__Exercise details__:
Restate word for word the lines of the entries below, starting with the line that holds "(Z.land (insn_raw insn)" and ending with the line that holds "insn =? 0)))", and no others.

__Source information__:
(* ===== verification/RvVecCheck.v ===== *)
(** * Validation of vector encodings and register groups

    src/isa/riscv/cpu/vector_validation.rs: the checks that run before the vector
    engine changes any state. *)

From S2P Require Import Prelude RvIsa RvOp RvMemory RvState RvFp RvVec.

(** ** Effective group multipliers *)

Module Emul.
Record t : Type := mk { numerator : Z; denominator : Z }.

(** The loop of [Emul::new], which halves while both are even; seven
    iterations exhaust a nonzero [u8]. *)
Fixpoint reduce (fuel : nat) (n d : Z) : t :=
  match fuel with
  | O => mk n d
  | S fuel => if (n mod 2 =? 0) && (d mod 2 =? 0) then reduce fuel (n / 2) (d / 2) else mk n d
  end.
Definition new (n d : Z) : t := reduce 8 n d.

Definition from_vtype (vtype : Z) : option t :=
  match Z.land vtype 0x7 with
  | 0 => Some (new 1 1)
  | 1 => Some (new 2 1)
  | 2 => Some (new 4 1)
  | 3 => Some (new 8 1)
  | 5 => Some (new 1 8)
  | 6 => Some (new 1 4)
  | 7 => Some (new 1 2)
  | _ => None
  end.

Definition widen (self : t) : t := new (wmul 8 (numerator self) 2) (denominator self).
Definition narrow (self : t) (factor : Z) : t :=
  new (numerator self) (wmul 8 (denominator self) factor).
Definition is_at_least_one (self : t) : bool := denominator self <=? numerator self.
End Emul.

(** ** Register groups *)

Module RegisterGroup.
Record t : Type := mk { first : Z; count : Z }.

Definition for_emul (first : Z) (emul : Emul.t) : option t :=
  let n := Emul.numerator emul in
  let d := Emul.denominator emul in
  if (8 * d <? n) || (8 * n <? d) then None
  else
    count ← (if n <? d then Some 1 else if negb (n mod d =? 0) then None else Some (n / d));
    if negb (first mod count =? 0) then None
    else if 255 <? first + count then None
    else if 32 <? first + count then None
    else Some (mk first count).

Definition overlaps (self other : t) : bool :=
  (first self <? wadd 8 (first other) (count other))
  && (first other <? wadd 8 (first self) (count self)).

Definition last (self : t) : Z := wsub 8 (wadd 8 (first self) (count self)) 1.
End RegisterGroup.

(** ** Checks *)

Section Check.
Context {M : Type} `{Memory M}.
Abbreviation Hart := (RiscVCpu M).
Implicit Types (s : Hart) (insn : Insn).

(** [o.ok_or_else(|| illegal(insn))?] and [if c { return Err(illegal(insn)); }]. *)
Definition or_illegal {A} insn (o : option A) : exec Hart Trap A :=
  match o with Some a => eret a | None => v_illegal insn end.
Definition reject insn (c : bool) : exec Hart Trap unit :=
  if c then v_illegal insn else eret tt.

Definition current_lmul insn : exec Hart Trap Emul.t :=
  s ← get; or_illegal insn (Emul.from_vtype (c_vtype s)).

Definition group insn (first : Z) (emul : Emul.t) : exec Hart Trap RegisterGroup.t :=
  or_illegal insn (RegisterGroup.for_emul first emul).

Definition same_width_group insn (first : Z) : exec Hart Trap RegisterGroup.t :=
  lmul ← current_lmul insn; group insn first lmul.

Definition validate_slide_up insn : exec Hart Trap unit :=
  destination ← same_width_group insn (insn_rd insn);
  source ← same_width_group insn (insn_rs2 insn);
  reject insn (RegisterGroup.overlaps destination source).

Definition validate_narrowing insn : exec Hart Trap unit :=
  lmul ← current_lmul insn;
  destination ← group insn (insn_rd insn) lmul;
  source ← group insn (insn_rs2 insn) (Emul.widen lmul);
  reject insn (RegisterGroup.overlaps destination source
    && negb (RegisterGroup.first destination =? RegisterGroup.first source)).

Definition validate_wider_destination_overlap insn (destination source : RegisterGroup.t)
    (source_emul : Emul.t) : exec Hart Trap unit :=
  reject insn (RegisterGroup.overlaps destination source
    && (negb (Emul.is_at_least_one source_emul)
        || negb (RegisterGroup.last destination =? RegisterGroup.last source))).

Definition validate_widening_data insn (wide_vs2 vector_vs1 destination_is_source : bool) :
    exec Hart Trap unit :=
  narrow_emul ← current_lmul insn;
  let wide_emul := Emul.widen narrow_emul in
  destination ← group insn (insn_rd insn) wide_emul;
  let vs2_emul := if wide_vs2 then wide_emul else narrow_emul in
  vs2 ← group insn (insn_rs2 insn) vs2_emul;
  (if wide_vs2 then eret tt
   else
     reject insn (destination_is_source && RegisterGroup.overlaps destination vs2);;
     validate_wider_destination_overlap insn destination vs2 vs2_emul);;
  if vector_vs1 then
    vs1 ← group insn (insn_rs1 insn) narrow_emul;
    reject insn ((destination_is_source && RegisterGroup.overlaps destination vs1)
                 || (wide_vs2 && RegisterGroup.overlaps vs2 vs1));;
    validate_wider_destination_overlap insn destination vs1 narrow_emul
  else eret tt.

Definition validate_extension insn (factor : Z) : exec Hart Trap unit :=
  destination_emul ← current_lmul insn;
  let source_emul := Emul.narrow destination_emul factor in
  destination ← group insn (insn_rd insn) destination_emul;
  source ← group insn (insn_rs2 insn) source_emul;
  validate_wider_destination_overlap insn destination source source_emul.

Definition validate_reduction_source_group insn : exec Hart Trap unit :=
  lmul ← current_lmul insn; _ ← group insn (insn_rs2 insn) lmul; eret tt.

Definition validate_reduction insn : exec Hart Trap unit :=
  s ← get;
  reject insn (negb (c_vstart s =? 0));;
  validate_reduction_source_group insn.

Definition validate_same_width_integer_alu insn (vector_vector_funct3 : Z) : exec Hart Trap unit :=
  _ ← same_width_group insn (insn_rd insn);
  _ ← same_width_group insn (insn_rs2 insn);
  if insn_funct3 insn =? vector_vector_funct3
  then _ ← same_width_group insn (insn_rs1 insn); eret tt
  else eret tt.

(** The group of the 16-bit indices of [vrgatherei16]. *)
Definition gather_index_group insn : exec Hart Trap RegisterGroup.t :=
  s ← get;
  lmul ← current_lmul insn;
  match sew_bytes s with
  | 1 => group insn (insn_rs1 insn) (Emul.widen lmul)
  | 2 => group insn (insn_rs1 insn) lmul
  | 4 => group insn (insn_rs1 insn) (Emul.narrow lmul 2)
  | 8 => group insn (insn_rs1 insn) (Emul.narrow lmul 4)
  | _ => v_illegal insn
  end.

Definition validate_gather insn : exec Hart Trap unit :=
  destination ← same_width_group insn (insn_rd insn);
  data ← same_width_group insn (insn_rs2 insn);
  reject insn (RegisterGroup.overlaps destination data);;
  s ← get;
  let ei16 := match insn_op insn with Vrgatherei16 => true | _ => false end in
  let against index :=
    reject insn (RegisterGroup.overlaps destination index
      || (ei16 && negb (sew_bytes s =? 2) && RegisterGroup.overlaps data index)) in
  match insn_op insn with
  | Vrgatherei16 => index ← gather_index_group insn; against index
  | Vrgather =>
      if insn_funct3 insn =? 0
      then index ← same_width_group insn (insn_rs1 insn); against index
      else eret tt
  | _ => panic
  end.

Definition validate_iota insn (vm : bool) : exec Hart Trap unit :=
  s ← get;
  reject insn (negb (c_vstart s =? 0));;
  destination ← same_width_group insn (insn_rd insn);
  let source_mask := RegisterGroup.mk (insn_rs2 insn) 1 in
  let execution_mask := RegisterGroup.mk 0 1 in
  reject insn (RegisterGroup.overlaps destination source_mask
    || (negb vm && RegisterGroup.overlaps destination execution_mask)).

Definition is_vector_fp_encoding insn : bool :=
  (Z.land (insn_raw insn) 0x7f =? 0x57) && ((insn_funct3 insn =? 1) || (insn_funct3 insn =? 5)).

Definition fp_operands_supported_at_sew8 insn : bool :=
  match insn_op insn with
  | VfwcvtFXu | VfwcvtFX | VfncvtXuF | VfncvtXF | VfncvtRtzXuF | VfncvtRtzXF => true
  | _ => false
  end.

(** The checks of an operation, after those of every floating-point one. *)
Definition validate_op insn (vm : bool) : exec Hart Trap unit :=
  s ← get;
  match insn_op insn with
  | VmvXS | VmvSX | VfmvFS | VfmvSF => reject insn (negb vm)
  | Vmerge => reject insn (vm && negb (insn_rs2 insn =? 0))
  | Vmsbf | Vmsif | Vmsof =>
      reject insn (negb (c_vstart s =? 0) || (insn_rd insn =? insn_rs2 insn)
                   || (negb vm && (insn_rd insn =? 0)))
  | Vid => reject insn (negb (insn_rs2 insn =? 0))
  | Viota => validate_iota insn vm
  | Vadc | Vsbc => reject insn (vm || (insn_rd insn =? 0))
  | Vslideup | Vslide1up | Vfslide1up => validate_slide_up insn
  | Vrgather | Vrgatherei16 => validate_gather insn
  | Vadd | Vsub | Vrsub | Vand | Vor | Vxor | Vminu | Vmin | Vmaxu | Vmax | Vsll | Vsrl | Vsra =>
      validate_same_width_integer_alu insn 0
  | Vaaddu | Vaadd | Vasubu | Vasub => validate_same_width_integer_alu insn 2
  | Vnsrl | Vnsra | Vnclipu | Vnclip | VfncvtXuF | VfncvtXF | VfncvtFXu | VfncvtFX | VfncvtFF
  | VfncvtRodFF | VfncvtRtzXuF | VfncvtRtzXF => validate_narrowing insn
  | Vwaddu | Vwadd | Vwsubu | Vwsub =>
      validate_widening_data insn false (insn_funct3 insn =? 2) false
  | VwadduW | VwaddW | VwsubuW | VwsubW =>
      validate_widening_data insn true (insn_funct3 insn =? 2) false
  | Vwmulu | Vwmulsu | Vwmul => validate_widening_data insn false (insn_funct3 insn =? 2) false
  | Vwmaccu | Vwmacc | Vwmaccsu | Vwmaccus =>
      validate_widening_data insn false (insn_funct3 insn =? 2) true
  | Vfwadd | Vfwsub | Vfwmul => validate_widening_data insn false (insn_funct3 insn =? 1) false
  | VfwaddW | VfwsubW => validate_widening_data insn true (insn_funct3 insn =? 1) false
  | Vfwmacc | Vfwnmacc | Vfwmsac | Vfwnmsac =>
      validate_widening_data insn false (insn_funct3 insn =? 1) true
  | VfwcvtXuF | VfwcvtXF | VfwcvtFXu | VfwcvtFX | VfwcvtFF | VfwcvtRtzXuF | VfwcvtRtzXF =>
      validate_widening_data insn false false false
  | VzextVf2 | VsextVf2 => validate_extension insn 2
  | VzextVf4 | VsextVf4 => validate_extension insn 4
  | VzextVf8 | VsextVf8 => validate_extension insn 8
  | Vredsum | Vredand | Vredor | Vredxor | Vredminu | Vredmin | Vredmaxu | Vredmax | Vfredusum
  | Vfredosum | Vfredmin | Vfredmax | Vwredsumu | Vwredsum | Vfwredusum | Vfwredosum =>
      validate_reduction insn
  | _ => eret tt
  end.

Definition validate insn (vm : bool) : exec Hart Trap unit :=
  s ← get;
  let vector_fp := is_vector_fp_encoding insn in
  reject insn (vector_fp && (4 <? frm s));;
  reject insn (vector_fp && (sew_bytes s =? 1) && negb (fp_operands_supported_at_sew8 insn));;
  validate_op insn vm.
End Check.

__Your solution__:
  (Z.land (insn_raw insn) 0x7f =? 0x57) && ((insn_funct3 insn =? 1) || (insn_funct3 insn =? 5)).

Definition fp_operands_supported_at_sew8 insn : bool :=
  match insn_op insn with
  | VfwcvtFXu | VfwcvtFX | VfncvtXuF | VfncvtXF | VfncvtRtzXuF | VfncvtRtzXF => true
  | _ => false
  end.

(** The checks of an operation, after those of every floating-point one. *)
Definition validate_op insn (vm : bool) : exec Hart Trap unit :=
  s ← get;
  match insn_op insn with
  | VmvXS | VmvSX | VfmvFS | VfmvSF => reject insn (negb vm)
  | Vmerge => reject insn (vm && negb (insn_rs2 insn =? 0))
  | Vmsbf | Vmsif | Vmsof =>
      reject insn (negb (c_vstart s =? 0) || (insn_rd insn =? insn_rs2 insn)
                   || (negb vm && (insn_rd insn =? 0)))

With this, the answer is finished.